生前贈与とは?非課税枠や知っておくべき注意点を解説!
2023年の税制改正で制度が変更され、注目を集めている生前贈与。「節税対策になる」と聞いて生前贈与を検討する人もいるでしょう。
「生前贈与の具体的な手続き方法を知りたい」
「賢く相続税対策するにはどのように生前贈与をおこなえばいい?」
本記事では、上記のような疑問にお応えします。同じ生前贈与でも、2024年1月1日以降とそれ以前とを比較すると、一部異なる点があります。これから生前贈与の当事者になる人は、ポイントや注意点を押さえておきましょう。ぜひ最後までお読みください。
目次
生前贈与とは生きているうちに資産を継承させること
生前贈与とは、被相続人になる予定の人が第三者へ財産を移転することです。
民法882条によると相続は被相続人が亡くなってから開始しますが、生前贈与は時期の制限がありません。最大の違いは財産を渡す相手で、配偶者や子どもなどの身内に限らず、血縁関係のない人も対象になります。
【生前贈与と認められる条件】
- 片務契約:受贈者に負担がないこと
- 諾成契約:双方の合意があること
- 無償契約:受贈者に対して見返りがないこと
これらの条件を満たした場合のみ生前贈与が成立すると覚えておきましょう。
生前贈与には2種類の方法がある
生前贈与は以下の2種類に分かれます。
- 暦年課税制度
- 相続時精算課税制度
2023年に税制改正が実施された結果、これらの制度には重要な変更が加えられました。暦年課税制度は使い勝手が悪くなり、逆に相続時精算課税制度は利便性が向上しました。以下、それぞれの概要を紹介します。
暦年課税制度
暦年課税制度とは、毎年1月1日~12月31日までの期間に贈与された財産に対して課税する仕組みです。受贈者(生前贈与を受ける人)一人あたり年間110万円までなら贈与税は発生せず、非課税枠を超えると金額によって10〜55%の税金が発生します。現金や預貯金はもちろん、有価証券・不動産などの財産も生前贈与の対象に含まれます。
2023年の税制改正により、2024年1月1日以降におこなわれた生前贈与については、7年前まで遡って相続税の課税額に足し戻されることとなりました。ただし、2023年12月31日までの生前贈与はこれまで通り3年の加算期間が適用されます。
相続時精算課税制度
60歳以上の人が18歳以上の子ども・孫に財産を渡す場合は、相続時精算課税制度も選択できます。なお、2022年3月31日以前の贈与により財産を取得したケースでは、20歳以上が対象です。
以前は「相続税の先送り」だったため、節税効果がなく使い勝手に難がありました。そこで以前からあった2,500万円の特別控除枠に、年間110万円の非課税枠が新設されたのです。
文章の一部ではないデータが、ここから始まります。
(** What [dup_mm] promises. *)
Definition fork_ok (k : slub) (P R : gmap Z Z) (mm : Z) (V : list vma) (t : tree 3) (r : Z) (k' : slub) : Prop :=
  (r = 0 /\ exists t', mem_inv k' P R mm V t' /\ same_refs k k' P /\ forall va, user_byte k' t' va = user_byte k t va) \/
  (r <> 0 /\ exists P' c V' t' t'', pair k' P' (<[r := c]> R) mm V t' r V' t'' /\ areas V' = areas V /\ (fields_copied k mm k' r /\ fields_copied k mm k' mm) /\
     rd k' (r + MM_users) = 1 /\ (vobjs V ∪ R) !! r = None /\ counted k P k' P' t'' /\ forall va, user_byte k' t' va = user_byte k t va /\ user_byte k' t'' va = user_byte k t va).

Section Finish.
Context (k : slub) (P R : gmap Z Z) (mm : Z) (V : list vma) (t : tree 3) (mm' cm : Z) (k3 : slub) (P' : gmap Z Z) (t' c : tree 3).
Abbreviation R2 := (<[mm' := cm]> R).
Hypothesis HM : mem_inv k P R2 mm V t.
Hypothesis Hm' : mm' <> 0.
Hypothesis Hne : mm' <> mm.
Hypothesis Hn : R !! mm' = None.
Hypothesis Hsz : SIZEOF_MM <= object_size (cache_of k cm).
Hypothesis HS : source 3 k P t.
Hypothesis HT : touched 3 k P (vobjs V ∪ R2) t k3 P' t'.
Hypothesis HC : copied 3 k P t k3 P' c.
Hypothesis Hsh : shared 3 t t'.
Hypothesis Hcp : copyof 3 t' c.
Hypothesis Hfields : fields_copied k mm k mm' /\ rd k (mm' + MM_users) = 1.

Let HT0 : tables k P mm t := me_tables _ _ _ _ _ _ (mi_mem _ _ _ _ _ _ HM).
Let Hrefs : forall q, 0 < uses k t q -> uses k t q <= (refcount (pa k)).[q] := tb_refs _ _ _ _ HT0.
Let Hmm' : R2 !! mm' = Some cm := lookup_insert_eq R mm' cm.

Lemma dup_parent : mem_inv k3 P' R2 mm V t' /\ forall va, user_byte k3 t' va = user_byte k t va.
Proof using HM HS HT HC Hsh Hcp Hrefs.
  apply (touched_mem k P R2 mm V t k3 P' t' HM HT).
  - apply map_subseteq_spec. intros q o Hq. apply (cp_pages _ _ _ _ _ _ _ HC). by left.
  - intros q Hq. rewrite (dup_ref k P R2 V t k3 P' t' c HT HC Hcp HS q Hq). specialize (Hrefs q Hq). destruct (uses_elem k t q Hq) as (e & He & E).
    destruct (slub_ref_pos k P _ q 0 (mr_inv _ _ _ _ _ (me_areas _ _ _ _ _ _ (mi_mem _ _ _ _ _ _ HM)))); [rewrite <- E; by apply (so_leaf _ _ _ _ HS)|]. lia.
  - intros va e Hva He Hw. by rewrite (shared_readonly t t' va e Hsh He) in Hw.
Qed.

(** The child gets its tables. *)
Let k4 : slub := wr k3 (mm' + MM_pgd) (base_of k (fst c)).

Lemma size_at k' : same_layout k k' -> SIZEOF_MM <= object_size (cache_of k' cm).
Proof using Hsz. intros Hl. by rewrite (lay_size _ _ Hl). Qed.

Lemma with_tables : mem_inv k4 P' R2 mm V t' /\ (forall va, user_byte k4 t' va = user_byte k t va) /\ slub_frame k3 k4 P' ∅.
Proof using HM Hne Hsz HS HT HC Hsh Hcp Hrefs Hmm'.
  destruct dup_parent as [H1 H2]. assert (Hs3 := size_at k3 (tc_layout _ _ _ _ _ _ _ _ HT)).
  destruct (mem_write_obj k3 P' R2 mm V t' mm' cm (mm' + MM_pgd) (base_of k (fst c)) H1 Hmm' Hne) as (G1 & G2 & G3); [unfold MM_pgd, SIZEOF_MM in *; lia|].
  split; [done|]. split; [|done]. intros va. unfold k4. by rewrite G2, H2.
Qed.

(** The areas are copied next. *)
Section Areas.
Context (k5 : slub) (h : Z) (W : list vma).
Hypothesis Hf5 : mm_frame k4 k5 P' R2 mm.
Hypothesis HR5 : mm_rep k5 P' (vobjs W ∪ R2) mm V.
Hypothesis Hd5 : vobjs W ##ₘ R2.

Let k6 : slub := wr k5 (mm' + MM_mmap) h.

Lemma layout5 : same_layout k k5.
Proof using HT Hf5. etrans; [apply HT|]. etrans; [|exact (mf_layout _ _ _ _ _ Hf5)]. by split. Qed.

Lemma in5 : (vobjs W ∪ R2) !! mm' = Some cm.
Proof using Hd5 Hmm'. by apply lookup_union_Some_r. Qed.

Lemma child_cell f : 0 <= f < SIZEOF_MM -> f <> MM_mmap -> rd k6 (mm' + f) = rd k4 (mm' + f).
Proof using HM Hne Hsz HS HT HC Hsh Hcp Hrefs Hmm' Hf5.
  intros Hf Hfm. unfold k6. rewrite rd_wr_ne by lia. destruct with_tables as (HM4 & _ & Hf4).
  assert (Hs4 : SIZEOF_MM <= object_size (cache_of k4 cm)) by (apply (size_at k4); etrans; [apply HT|apply Hf4]).
  apply (mf_obj _ _ _ _ _ Hf5 mm' cm); [done|lia|]. apply (objects_apart k4 P' R2 mm V t' mm' cm); try done; by vm_compute.
Qed.

Lemma with_areas : mem_inv k6 P' (vobjs W ∪ R2) mm V t' /\ (forall va, user_byte k6 t' va = user_byte k t va) /\ slub_frame k3 k6 P' ∅.
Proof using HM Hne Hsz HS HT HC Hsh Hcp Hrefs Hmm' Hf5 HR5 Hd5.
  destruct with_tables as (HM4 & Hu4 & Hf4). destruct (mem_areas k4 P' R2 mm V t' k5 (vobjs W ∪ R2) HM4 Hf5 HR5) as [HM5 Hu5]. assert (Hs5 := size_at k5 layout5).
  destruct (mem_write_obj k5 P' _ mm V t' mm' cm (mm' + MM_mmap) h HM5 in5 Hne) as (G1 & G2 & G3); [unfold MM_mmap, SIZEOF_MM in *; lia|].
  split; [done|]. split; [intros va; unfold k6; by rewrite G2, Hu5, Hu4|]. eapply slub_frame_trans; [exact Hf4|]. eapply slub_frame_trans; [by eapply mm_slub_frame|done].
Qed.

Lemma child_pgd : rd k6 (mm' + MM_pgd) = base_of k6 (fst c).
Proof using HM Hne Hsz HS HT HC Hsh Hcp Hrefs Hmm' Hf5.
  rewrite child_cell by (by vm_compute). unfold k4. rewrite rd_wr_eq. symmetry. apply (pfn_to_addr_same (pa k) (pa k6)). exact (lay_pool _ _ layout5).
Qed.

Lemma child_fields : fields_copied k mm k6 mm' /\ rd k6 (mm' + MM_users) = 1.
Proof using HM Hne Hsz HS HT HC Hsh Hcp Hrefs Hmm' Hf5 Hfields.
  assert (Hk : forall f, 0 <= f < SIZEOF_MM -> f <> MM_mmap -> f <> MM_pgd -> rd k6 (mm' + f) = rd k (mm' + f)).
  { intros f Hf H1 H2. rewrite child_cell by done. unfold k4. rewrite rd_wr_ne by lia. apply (tc_objs _ _ _ _ _ _ _ _ HT mm' cm); [|lia].
    apply lookup_union_Some_r; [apply (me_areas _ _ _ _ _ _ (mi_mem _ _ _ _ _ _ HM))|done]. }
  split; [|rewrite Hk by (by vm_compute); apply Hfields]. intros f Hf. destruct (fork_fields_in f Hf) as (H1 & H2 & H3 & _). rewrite Hk by done. by apply Hfields.
Qed.

Lemma parent_fields : fields_copied k mm k6 mm.
Proof using HM Hne Hsz HS HT HC Hsh Hcp Hrefs Hmm' Hf5.
  intros f Hf. destruct (fork_fields_in f Hf) as (Hr & Hfn & _). destruct with_tables as (HM4 & _ & Hf4).
  destruct (mr_mm _ _ _ _ _ (me_areas _ _ _ _ _ _ (mi_mem _ _ _ _ _ _ HM))) as (c0 & Hc0 & Hs0).
  assert (Hap : forall g, 0 <= g < SIZEOF_MM -> mm' + g <> mm + f) by (intros g Hg; by apply (objects_apart k P R2 mm V t mm' cm)).
  assert (Hl4 : same_layout k k4) by (etrans; [apply HT|apply Hf4]).
  unfold k6. rewrite rd_wr_ne by (apply Hap; by vm_compute). rewrite (mf_obj _ _ _ _ _ Hf5 mm c0 (mm + f) Hc0) by (rewrite ?(lay_size _ _ Hl4); lia).
  unfold k4. rewrite rd_wr_ne by (apply Hap; by vm_compute). apply (tc_objs _ _ _ _ _ _ _ _ HT mm c0); [by eapply rep_rest; [apply HM|]|lia].
Qed.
2,500万円を超過した金額には一律で20%、110万円を超えた部分には10~55%の贈与税が発生します。税務署に「相続時精算課税制度選択届出書」を提出しないと制度が適用されず、暦年課税制度の扱いになるため、必ず書類を出してください。一度、相続時精算課税制度を選ぶと変更は不可能です。
生前贈与をおこなう4つのメリット
生前贈与の方法がわかったところで、4つの利点を解説しましょう。よくあるメリットとして、「節税効果がある」という点が挙げられます。それ以外にも、財産を分与する人の利益になりうる部分が存在します。
節税効果を期待できる
生前贈与は、相続税の負担を軽減する手段として広く利用されています。相続発生時に多額の財産があると相続税も高額になりますが、生前贈与を通じて財産を圧縮することで、基礎控除額に収めることが可能です
【相続の基礎控除額の計算式】
3,000万円+(600万円×法定相続人の数)
つまり最低でも3,600万円(法定相続人が一人の場合)が基礎控除額となり、これ以下なら相続税は発生しません。ただし生前贈与の非課税枠を超えると贈与税が適用されます 。
法定相続人以外にも財産を贈与できる
相続では法定相続人のみに遺産が継承され、被相続人が「血縁者以外にも財産を渡したい」と思っても法律の壁を超えられません。しかし生前贈与は相手を問わずおこなえるため、友人・知人なども対象です。
「長年にわたりお世話になった人へのお礼として、財産の一部を譲りたい」という場合は、生前贈与により希望を叶えられます。あらかじめ相続人に財産を前渡しすることで、被相続人の死後にトラブルが発生するのを防ぐ効果も期待できるでしょう。
贈与するタイミングを調整できる
相続は被相続人が亡くなってからでないと財産分与の手続きができません。それでは不都合が生じる場合に活躍するのが生前贈与です。
任意の時期に財産を移転できるメリットとして、株価や地価が高いタイミングを狙える点が挙げられます。その他にも、孫の教育費が必要なときに資金援助も兼ねてお金を渡せるといった利点があるでしょう。
非課税枠の範囲内なら税金は発生しないため、賢く活用すれば贈与者・受贈者の双方が得をします。
被相続人が年配の場合は認知症の対策になる
日本人の平均寿命が伸びているなかで、高齢者の増加に伴い認知症患者も増加しています。
認知症が進行すると財産の管理が困難になり、一時的に預貯金口座が凍結されお金を引き出せなくなるリスクがあります。たとえば「入院費用や高齢者施設への入居費用などを捻出する際に困る」といったケースが想定されるでしょう。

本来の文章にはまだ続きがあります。